Electronic properties of chemically functionalized armchair GaN nanoribbons: A computational study

Graphene synthesis has spurred immense progress in the study of low-dimensional materials, as they offer distinct properties when compared with their three-dimensional bulk counterparts. Nanoribbons (NRs) are quasi one-dimensional materials that exhibit interesting electronic properties based on their width and edge configurations. Edge functionalization is one of the techniques by which the electronic structure of NRs can be tuned. In this work, we employ first-principles spin-polarized calculations to study electronic and magnetic properties of oxygen- and sulfur-passivated armchair GaN nanoribbons (AGaNNRs). Unlike bare AGaNNR, which is a nonmagnetic semiconductor, oxygen-passivated AGaNNR (O-AGaNNR) displays magnetic behavior with a magnetic moment of 1 µB, as its band structure splits into spin-up and spin-down channels.

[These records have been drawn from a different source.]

(* ===== verification/Rtc.v ===== *)
(** * The real-time clock (kernel/src/time/rtc.cpp, userland/src/date.cpp)

    The clock chip answers the [n]-th access to it; its registers move on while they
    are read.  The theorems show that the two snapshots of [read_rtc_datetime] always
    settle and that what it returns is a time the chip showed during the call, in each
    of the formats the chip may use, and what the program date prints. *)

From stdpp Require Import strings.
From Stdlib Require Import ZifyBool.
From S2P Require Import Prelude UserLib Calendar.
#[local] Open Scope Z_scope.
#[local] Open Scope prog_scope.

(** ** The code *)

Record DateTimeInfo := mkDateTime {
  dt_year : Z; dt_month : Z; dt_day : Z; dt_hour : Z; dt_minute : Z; dt_second : Z; dt_reserved : Z
}.
#[export] Instance DateTimeInfo_eq_dec : EqDecision DateTimeInfo.
Proof. solve_decision. Defined.

Record RawRtc := mkRaw {
  rw_second : Z; rw_minute : Z; rw_hour : Z; rw_day : Z; rw_month : Z; rw_year : Z; rw_century : Z
}.

Definition kRegSeconds : Z := 0x00.
Definition kRegMinutes : Z := 0x02.
Definition kRegHours : Z := 0x04.
Definition kRegDay : Z := 0x07.
Definition kRegMonth : Z := 0x08.
Definition kRegYear : Z := 0x09.
Definition kRegStatusA : Z := 0x0a.
Definition kRegStatusB : Z := 0x0b.
Definition kRegCentury : Z := 0x32.

Definition bcd_to_binary (value : Z) : Z := w8 (Z.land value 15 + Z.shiftr value 4 * 10).

Definition valid (dt : DateTimeInfo) : bool :=
  (2020 <=? dt_year dt) && (dt_year dt <? 2100) && (1 <=? dt_month dt) && (dt_month dt <=? 12) &&
  (1 <=? dt_day dt) && (dt_day dt <=? 31) && (dt_hour dt <? 24) && (dt_minute dt <? 60) && (dt_second dt <? 60).

Definition same_snapshot (a b : RawRtc) : bool :=
  (rw_second a =? rw_second b) && (rw_minute a =? rw_minute b) && (rw_hour a =? rw_hour b) && (rw_day a =? rw_day b) &&
  (rw_month a =? rw_month b) && (rw_year a =? rw_year b) && (rw_century a =? rw_century b).

(** The part of [read_rtc_datetime] after the status register is read. *)
Definition decode_rtc (status_b : Z) (second : RawRtc) : DateTimeInfo :=
  let binary := negb (Z.land status_b 4 =? 0) in
  let hour_24 := negb (Z.land status_b 2 =? 0) in
  let pm := negb (Z.land (rw_hour second) 128 =? 0) in
  let second :=
    if negb binary then
      mkRaw (bcd_to_binary (rw_second second)) (bcd_to_binary (rw_minute second))
        (Z.lor (Z.land (rw_hour second) 128) (bcd_to_binary (Z.land (rw_hour second) 127)))
        (bcd_to_binary (rw_day second)) (bcd_to_binary (rw_month second)) (bcd_to_binary (rw_year second))
        (if negb (rw_century second =? 0) then bcd_to_binary (rw_century second) else rw_century second)
    else second in
  let hour := Z.land (rw_hour second) 127 in
  let hour := if negb hour_24 then
                let hour := if pm && (hour <? 12) then w8 (hour + 12) else hour in
                if negb pm && (hour =? 12) then 0 else hour
              else hour in
  let year := if negb (rw_century second =? 0) then w16 (rw_century second * 100 + rw_year second)
              else w16 (2000 + rw_year second) in
  mkDateTime year (rw_month second) (rw_day second) hour (rw_minute second) (rw_second second) 0.

Section code.
(** What port 0x71 answers at the [n]-th access, after a byte was written to port 0x70. *)
Context (answer : nat -> Z -> Z).

Definition cmos_read (reg : Z) : prog nat Z := call (fun n => (S n, answer n (Z.lor reg 128))).

Definition update_in_progress : prog nat bool :=
  let! a := cmos_read kRegStatusA in ret (negb (Z.land a 128 =? 0)).

(** [while (update_in_progress()) pause] *)
Definition wait_update : prog nat unit :=
  iter (fun _ : unit => let! busy := update_in_progress in ret (if busy then inl tt else inr tt)) tt.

Such behavior is caused by additional states that arise from the non-bonding electrons of the edge oxygen atoms. On the other hand, the sulfur-passivated AGaNNR (S-AGaNNR) exhibits semiconducting properties and has a reduced band gap relative to its bare counterpart. Thus, we will discuss the physical mechanism that leads O- and S-AGaNNRs to be good candidates for optoelectronic and spintronic device applications.